## What you are asked to do
Please write out exactly the lines of the data below from the line holding "Lemma structure_correct root" through the line holding "pl & [H1 H2] & ?", and leave out the rest.

[Dataset entries]
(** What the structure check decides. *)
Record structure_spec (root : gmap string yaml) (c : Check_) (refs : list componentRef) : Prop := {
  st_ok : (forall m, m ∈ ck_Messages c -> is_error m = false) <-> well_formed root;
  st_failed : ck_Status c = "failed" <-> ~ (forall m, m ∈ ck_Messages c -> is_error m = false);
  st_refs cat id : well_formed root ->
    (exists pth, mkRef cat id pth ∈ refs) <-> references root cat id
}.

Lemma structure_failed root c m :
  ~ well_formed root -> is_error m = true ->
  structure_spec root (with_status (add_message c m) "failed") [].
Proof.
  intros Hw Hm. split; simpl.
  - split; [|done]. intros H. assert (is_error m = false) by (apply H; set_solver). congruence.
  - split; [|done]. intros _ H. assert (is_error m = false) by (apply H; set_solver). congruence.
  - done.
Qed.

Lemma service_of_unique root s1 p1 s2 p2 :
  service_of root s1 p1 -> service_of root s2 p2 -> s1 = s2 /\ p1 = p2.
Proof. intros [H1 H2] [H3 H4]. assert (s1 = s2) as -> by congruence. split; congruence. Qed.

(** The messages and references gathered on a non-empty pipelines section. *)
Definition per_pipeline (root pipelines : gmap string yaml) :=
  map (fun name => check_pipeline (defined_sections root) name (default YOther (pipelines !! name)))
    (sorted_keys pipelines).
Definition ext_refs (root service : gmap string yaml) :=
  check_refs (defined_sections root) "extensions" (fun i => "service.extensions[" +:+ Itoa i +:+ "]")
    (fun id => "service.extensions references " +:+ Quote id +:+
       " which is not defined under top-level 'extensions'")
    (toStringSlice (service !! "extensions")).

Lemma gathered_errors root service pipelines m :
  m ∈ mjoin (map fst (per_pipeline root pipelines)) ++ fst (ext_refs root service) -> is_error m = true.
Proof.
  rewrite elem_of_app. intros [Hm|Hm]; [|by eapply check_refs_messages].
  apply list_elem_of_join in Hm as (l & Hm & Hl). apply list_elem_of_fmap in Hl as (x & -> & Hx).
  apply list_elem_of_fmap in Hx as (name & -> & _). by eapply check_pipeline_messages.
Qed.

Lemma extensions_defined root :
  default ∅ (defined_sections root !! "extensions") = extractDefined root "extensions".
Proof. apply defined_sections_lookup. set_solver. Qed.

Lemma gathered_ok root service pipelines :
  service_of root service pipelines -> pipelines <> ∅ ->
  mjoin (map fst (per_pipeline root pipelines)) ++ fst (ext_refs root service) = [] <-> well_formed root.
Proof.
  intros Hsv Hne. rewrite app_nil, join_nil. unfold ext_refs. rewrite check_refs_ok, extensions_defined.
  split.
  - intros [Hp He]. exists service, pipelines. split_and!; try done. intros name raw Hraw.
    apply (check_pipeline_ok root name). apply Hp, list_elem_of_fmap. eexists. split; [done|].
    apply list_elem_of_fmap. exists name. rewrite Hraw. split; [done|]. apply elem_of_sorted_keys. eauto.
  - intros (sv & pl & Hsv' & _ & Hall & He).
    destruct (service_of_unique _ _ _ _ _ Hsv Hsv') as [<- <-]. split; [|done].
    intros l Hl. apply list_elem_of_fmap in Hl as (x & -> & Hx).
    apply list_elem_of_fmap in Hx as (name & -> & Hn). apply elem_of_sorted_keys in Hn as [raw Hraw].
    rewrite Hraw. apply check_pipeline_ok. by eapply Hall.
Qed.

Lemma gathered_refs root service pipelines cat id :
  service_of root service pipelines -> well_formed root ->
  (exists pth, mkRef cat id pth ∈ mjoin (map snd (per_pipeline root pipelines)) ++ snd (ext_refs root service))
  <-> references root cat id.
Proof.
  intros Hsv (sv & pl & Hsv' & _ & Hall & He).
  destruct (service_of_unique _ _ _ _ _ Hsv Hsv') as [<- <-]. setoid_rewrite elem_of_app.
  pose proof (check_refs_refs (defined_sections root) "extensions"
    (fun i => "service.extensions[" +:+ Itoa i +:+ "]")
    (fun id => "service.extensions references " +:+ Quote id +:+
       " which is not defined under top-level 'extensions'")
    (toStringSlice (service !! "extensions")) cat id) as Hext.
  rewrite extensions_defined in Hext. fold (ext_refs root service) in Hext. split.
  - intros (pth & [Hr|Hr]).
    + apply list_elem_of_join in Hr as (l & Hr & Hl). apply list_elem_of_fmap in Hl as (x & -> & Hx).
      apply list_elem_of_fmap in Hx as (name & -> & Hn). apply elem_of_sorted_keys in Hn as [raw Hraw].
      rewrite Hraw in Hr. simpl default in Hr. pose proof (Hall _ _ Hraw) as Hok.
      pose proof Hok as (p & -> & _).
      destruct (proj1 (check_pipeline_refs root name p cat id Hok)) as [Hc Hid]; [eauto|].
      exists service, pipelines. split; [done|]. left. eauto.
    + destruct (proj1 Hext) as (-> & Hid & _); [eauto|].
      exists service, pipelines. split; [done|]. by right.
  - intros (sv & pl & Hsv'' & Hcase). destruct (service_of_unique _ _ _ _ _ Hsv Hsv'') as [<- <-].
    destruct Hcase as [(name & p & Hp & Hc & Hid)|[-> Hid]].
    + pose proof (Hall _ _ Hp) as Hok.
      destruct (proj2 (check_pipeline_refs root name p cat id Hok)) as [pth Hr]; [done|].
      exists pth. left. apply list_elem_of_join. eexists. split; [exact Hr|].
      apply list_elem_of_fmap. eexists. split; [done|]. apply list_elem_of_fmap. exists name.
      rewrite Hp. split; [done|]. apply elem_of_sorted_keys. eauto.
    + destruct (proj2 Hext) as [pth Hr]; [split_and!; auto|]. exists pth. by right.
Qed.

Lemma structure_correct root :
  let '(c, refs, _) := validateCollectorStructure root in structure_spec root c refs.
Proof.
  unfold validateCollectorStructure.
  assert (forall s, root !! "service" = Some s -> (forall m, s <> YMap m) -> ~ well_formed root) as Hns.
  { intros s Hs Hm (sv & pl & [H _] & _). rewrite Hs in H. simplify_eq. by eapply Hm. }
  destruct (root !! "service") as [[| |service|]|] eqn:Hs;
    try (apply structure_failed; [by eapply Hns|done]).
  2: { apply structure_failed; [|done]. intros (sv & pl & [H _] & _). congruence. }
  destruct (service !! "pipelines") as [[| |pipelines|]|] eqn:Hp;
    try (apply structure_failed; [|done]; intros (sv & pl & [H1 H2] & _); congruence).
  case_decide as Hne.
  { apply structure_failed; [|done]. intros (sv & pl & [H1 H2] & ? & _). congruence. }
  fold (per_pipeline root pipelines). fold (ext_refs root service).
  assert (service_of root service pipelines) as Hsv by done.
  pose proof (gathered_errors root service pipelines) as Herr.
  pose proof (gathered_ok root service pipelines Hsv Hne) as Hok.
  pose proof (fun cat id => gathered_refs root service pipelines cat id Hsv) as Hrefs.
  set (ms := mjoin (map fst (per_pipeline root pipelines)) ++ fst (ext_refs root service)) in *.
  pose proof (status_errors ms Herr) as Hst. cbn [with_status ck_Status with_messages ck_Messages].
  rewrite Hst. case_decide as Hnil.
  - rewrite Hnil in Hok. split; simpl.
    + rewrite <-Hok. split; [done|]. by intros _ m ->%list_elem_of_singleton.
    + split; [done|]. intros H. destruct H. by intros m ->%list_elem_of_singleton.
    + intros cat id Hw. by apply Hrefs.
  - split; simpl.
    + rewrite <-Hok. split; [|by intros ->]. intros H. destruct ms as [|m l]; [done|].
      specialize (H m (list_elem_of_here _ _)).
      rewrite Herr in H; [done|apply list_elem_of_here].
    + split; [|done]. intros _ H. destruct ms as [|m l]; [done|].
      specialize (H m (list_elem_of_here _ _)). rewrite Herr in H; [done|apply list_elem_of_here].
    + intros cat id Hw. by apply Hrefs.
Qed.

## Written response
Lemma structure_correct root :
  let '(c, refs, _) := validateCollectorStructure root in structure_spec root c refs.
Proof.
  unfold validateCollectorStructure.
  assert (forall s, root !! "service" = Some s -> (forall m, s <> YMap m) -> ~ well_formed root) as Hns.
  { intros s Hs Hm (sv & pl & [H _] & _). rewrite Hs in H. simplify_eq. by eapply Hm. }
  destruct (root !! "service") as [[| |service|]|] eqn:Hs;
    try (apply structure_failed; [by eapply Hns|done]).
  2: { apply structure_failed; [|done]. intros (sv & pl & [H _] & _). congruence. }
  destruct (service !! "pipelines") as [[| |pipelines|]|] eqn:Hp;
    try (apply structure_failed; [|done]; intros (sv & pl & [H1 H2] & _); congruence).
  case_decide as Hne.
  { apply structure_failed; [|done]. intros (sv & pl & [H1 H2] & ? & _). congruence. }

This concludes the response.